**WORK REQUIRED:** Only lines with the word "done" belong in the answer; copy them from the records below.

**INFORMATION:**
Lemma add_window_new K m_config env window s :
  is_client env window = false →
  attr_override_redirect (get_attributes env window) = false →
  exec (add_window K m_config env window) s
  = (s, add_client_call m_config env window
        :: dialog_calls K env window
        ++ match classactions m_config !! get_class env window,
                 initial_state_of (get_wm_hints env window) with
           | Some action, IS_VISIBLE =>
               calls_of (class_actions K env window
                           (get_attributes env window) action) s
           | _, _ => []
           end).
Proof.
  intros Hclient Hover.
  unfold add_window, add_client_call, dialog_calls.
  rewrite Hclient, Hover.
  destruct (classactions m_config !! get_class env window) as [action|];
    destruct (initial_state_of (get_wm_hints env window));
    destruct (get_transient_hint env window =? NoneWin)%N;
    try reflexivity.
  all: pose proof (exec_state_calls
         (class_actions K env window (get_attributes env window) action) s)
         as Hex;
       rewrite class_actions_state in Hex;
       unfold exec, bind, call, skip, ret in *; simpl;
       destruct (class_actions _ _ _ _ _ s) as [[[] s'] l];
       injection Hex as -> <-; by rewrite ?app_nil_r.
Qed.

Lemma initial_state_of_iconic h :
  has_flag (hints_flags h) StateHint = true →
  hints_initial_state h = IconicState →
  initial_state_of (Some h) = IS_HIDDEN.
Proof. intros Hflag Hstate. simpl. by rewrite Hflag, Hstate. Qed.

(** C9: a new manageable window whose hints ask for the iconic state is
    registered hidden and gets none of its class's rules, even when the class
    has a rule set: the only calls are the registration and, for a transient
    window, the dialog layer.  The rules of the class are run when the window
    starts visible. *)
Theorem iconic_window_gets_no_class_actions (K : Common) (m_config : WMConfig)
    (env : Env) (window : Window) (s : XEvents) :
  is_client env window = false →
  attr_override_redirect (get_attributes env window) = false →
  let win_attr := get_attributes env window in
  let should_focus := bool_decide (get_class env window ∉ no_autofocus m_config) in
  (∀ h, get_wm_hints env window = Some h →
        has_flag (hints_flags h) StateHint = true →
        hints_initial_state h = IconicState →
        exec (handle_mapnotify K m_config env window) s
        = (s, CM_add_client window IS_HIDDEN
                (attr_x win_attr, attr_y win_attr)
                (attr_width win_attr, attr_height win_attr) should_focus
              :: dialog_calls K env window))
  ∧ (∀ action,
        classactions m_config !! get_class env window = Some action →
        initial_state_of (get_wm_hints env window) = IS_VISIBLE →
        exec (handle_mapnotify K m_config env window) s
        = (s, CM_add_client window IS_VISIBLE
                (attr_x win_attr, attr_y win_attr)
                (attr_width win_attr, attr_height win_attr) should_focus
              :: dialog_calls K env window
              ++ calls_of (class_actions K env window win_attr action) s)).
Proof.
  intros Hclient Hover win_attr should_focus.
  unfold handle_mapnotify. rewrite add_window_new by done.
  unfold add_client_call. fold win_attr should_focus.
  split.
  - intros h Hh Hflag Hstate.
    rewrite Hh, (initial_state_of_iconic h Hflag Hstate).
    destruct (classactions m_config !! get_class env window);
      by rewrite app_nil_r.
  - intros action Haction Hvisible. by rewrite Haction, Hvisible.
Qed.

Lemma iconic_window_gets_no_class_actions_witness :
  let K := mkCommon 64 4 1 3 1 0 10 11 1 2 4 8 16 32 in
  let cfg := mkConfig "xterm" HK_MOUSE ∅
               {[ "Dialog" := mkClassActions 63 DIR_TOP 5 (1#2) (1#2) ]}
               [] true 20 in
  let env := mkEnv (fun _ => false) (fun _ => UserDesktop 0) 0%N
                   (fun _ => mkBox 0 0 400 200) 0%N 0%N (fun k => k)
                   (fun _ => mkAttrs 10 20 30 40 false)
                   (fun _ => Some (mkHints 2 3 0))
                   (fun _ => "Dialog") (fun _ => 0%N) (0, 0) (fun _ => "") []
                   (fun _ _ => (0, 0)) true in
  let s := mkXEvents XModel_init false in
  exec (handle_mapnotify K cfg env 42%N) s
  = (s, [CM_add_client 42 IS_HIDDEN (10, 20) (30, 40) true]).
Proof.
  intros K cfg env s.
  destruct (iconic_window_gets_no_class_actions K cfg env 42%N s
              eq_refl eq_refl) as [H _].
  exact (H (mkHints 2 3 0) eq_refl eq_refl eq_refl).
Defined.

(** ** Spawned programs *)

Lemma keypress_spawned K m_config env ev s cmd :
  cmd ∈ spawned (calls_of (handle_keypress K m_config env ev) s) →
  cmd = "exec /usr/bin/dmenu_run"
  ∧ keypress_action K m_config env ev = RUN.
Proof.
  unfold handle_keypress.
  destruct (keypress_client m_config env ev) as [client|];
    [|by intros ?%elem_of_nil].
  destruct (keypress_action K m_config env ev) eqn:Haction;
    unfold client_action; run_handler;
    try (by intros ?%elem_of_nil).
  by intros ->%list_elem_of_singleton.
Qed.

Lemma buttonpress_spawned K m_config env ev s cmd :
  cmd ∈ spawned (calls_of (handle_buttonpress K m_config env ev) s) →
  cmd = String.append "exec " (shell m_config)
  ∧ xbutton_button ev = LAUNCH_BUTTON K
  ∧ xbutton_state ev = ACTION_MASK K.
Proof.
  unfold handle_buttonpress, calls_of, exec, bind, xmodel_op.
  destruct (find_icon_from_icon_window _ _) as [icon xm].
  destruct (_ && (xbutton_button ev =? LAUNCH_BUTTON K)
            && (xbutton_state ev =? ACTION_MASK K)) eqn:Hlaunch.
  - apply andb_prop in Hlaunch as [[_ Hb%Z.eqb_eq]%andb_prop Hs%Z.eqb_eq].
    run_handler; [|by intros ?%elem_of_nil].
    by intros ->%list_elem_of_singleton.
  - run_handler; by intros ?%elem_of_nil.
Qed.

Lemma other_handlers_spawn_nothing K m_config env ev s :
  (∀ k, ev ≠ EvKeyPress k) → (∀ b, ev ≠ EvButtonPress b) →
  spawned (calls_of (handle_event K m_config env ev) s) = [].
Proof.
  intros Hk Hb. destruct ev as [k|b|b| |w|w|w|w| | ]; simpl;
    try (by destruct (Hk k)); try (by destruct (Hb b)).
  - unfold handle_buttonrelease. run_handler; reflexivity.
  - unfold handle_motionnotify. run_handler; reflexivity.
  - unfold handle_mapnotify, add_window, remap_client, class_actions.
    run_handler; reflexivity.
  - reflexivity.
  - unfold handle_expose. run_handler; reflexivity.
  - reflexivity.
  - reflexivity.
  - reflexivity.
Qed.

(** C10: a key press resolved to the RUN action spawns the fixed command line
    "exec /usr/bin/dmenu_run" (when fork makes the child) and nothing else,
    whatever the configured shell is; and over all events, a program is
    spawned only by such a key press, with that fixed command line, or by a
    button press on the launch path, with "exec " followed by the configured
    shell. *)
Theorem run_key_spawns_dmenu_run (K : Common) (m_config : WMConfig)
    (env : Env) (s : XEvents) :
  (∀ ev, hotkey m_config ≠ HK_OTHER →
         keypress_action K m_config env ev = RUN →
         exec (handle_keypress K m_config env ev) s
         = (s, if fork_ok env
               then [Spawn_sh "exec /usr/bin/dmenu_run"] else []))
  ∧ (∀ ev cmd,
        cmd ∈ spawned (calls_of (handle_event K m_config env ev) s) →
        (∃ k, ev = EvKeyPress k
              ∧ keypress_action K m_config env k = RUN
              ∧ cmd = "exec /usr/bin/dmenu_run")
        ∨ (∃ b, ev = EvButtonPress b
                ∧ xbutton_button b = LAUNCH_BUTTON K
                ∧ xbutton_state b = ACTION_MASK K
                ∧ cmd = String.append "exec " (shell m_config))).
Proof.
  split.
  - intros ev Hhot Haction. unfold handle_keypress, keypress_client.
    rewrite Haction.
    destruct (hotkey m_config); [| |done]; by destruct (fork_ok env).
  - intros ev cmd Hin.
    destruct ev as [k|b|b| |w|w|w|w| | ];
      try (rewrite other_handlers_spawn_nothing in Hin by done;
           by apply elem_of_nil in Hin).
    + left. exists k. apply keypress_spawned in Hin as [-> Hrun]. done.
    + right. exists b. apply buttonpress_spawned in Hin as (-> & Hb & Hs).
      done.
Qed.

Lemma run_key_spawns_dmenu_run_witness :
  let K := mkCommon 64 4 1 3 1 0 10 11 1 2 4 8 16 32 in
  let cfg := mkConfig "xterm" HK_FOCUS {[ (100%N, false) := RUN ]} ∅
               [] true 20 in
  let env := mkEnv (fun _ => false) (fun _ => UserDesktop 0) 0%N
                   (fun _ => mkBox 0 0 400 200) 0%N 0%N (fun k => k)
                   (fun _ => mkAttrs 10 20 30 40 false) (fun _ => None)
                   (fun _ => "") (fun _ => 0%N) (0, 0) (fun _ => "") []
                   (fun _ _ => (0, 0)) true in
  let s := mkXEvents XModel_init false in
  exec (handle_keypress K cfg env (mkXKey 1 0 0 100)) s
  = (s, [Spawn_sh "exec /usr/bin/dmenu_run"]).
Proof.
  intros K cfg env s.
  apply (proj1 (run_key_spawns_dmenu_run K cfg env s) (mkXKey 1 0 0 100)).
  - discriminate.
  - vm_compute. reflexivity.
Defined.

(** ** Relative moves *)


(** C8: the relative move is skipped when the window's x-coordinate already
    equals both targets.  A new visible window at (100, 50) whose class has a
    relative Y move of one half on a screen 200 high is registered at
    (100, 50) and made floating, and no relocation follows, although the
    rule's target y is 100. *)
Theorem relative_y_move_not_applied :
  let K := mkCommon 64 4 1 3 1 0 10 11 1 2 4 8 16 32 in
  let cfg := mkConfig "xterm" HK_MOUSE ∅
               {[ "Dialog" := mkClassActions 32 DIR_TOP 5 0 (1#2) ]}
               [] true 20 in
  let env := mkEnv (fun _ => false) (fun _ => UserDesktop 0) 0%N
                   (fun _ => mkBox 0 0 400 200) 0%N 0%N (fun k => k)
                   (fun _ => mkAttrs 100 50 30 40 false) (fun _ => None)
                   (fun _ => "Dialog") (fun _ => 0%N) (0, 0) (fun _ => "") []
                   (fun _ _ => (0, 0)) true in
  let s := mkXEvents XModel_init false in
  has_flag 32 (ACT_MOVE_Y K) = true
  ∧ scaled (box_height (get_screen env 9%N)) (1#2) = 100
  ∧ attr_y (get_attributes env 9%N) = 50
  ∧ exec (handle_mapnotify K cfg env 9%N) s
    = (s, [CM_add_client 9 IS_VISIBLE (100, 50) (30, 40) true;
           CM_change_mode 9 CPS_FLOATING]).
Proof. vm_compute. repeat split; reflexivity. Qed.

**ANSWER FOR THE TASK:**
  unfold handle_mapnotify. rewrite add_window_new by done.
    destruct (hotkey m_config); [| |done]; by destruct (fork_ok env).
      try (rewrite other_handlers_spawn_nothing in Hin by done;
    + left. exists k. apply keypress_spawned in Hin as [-> Hrun]. done.
      done.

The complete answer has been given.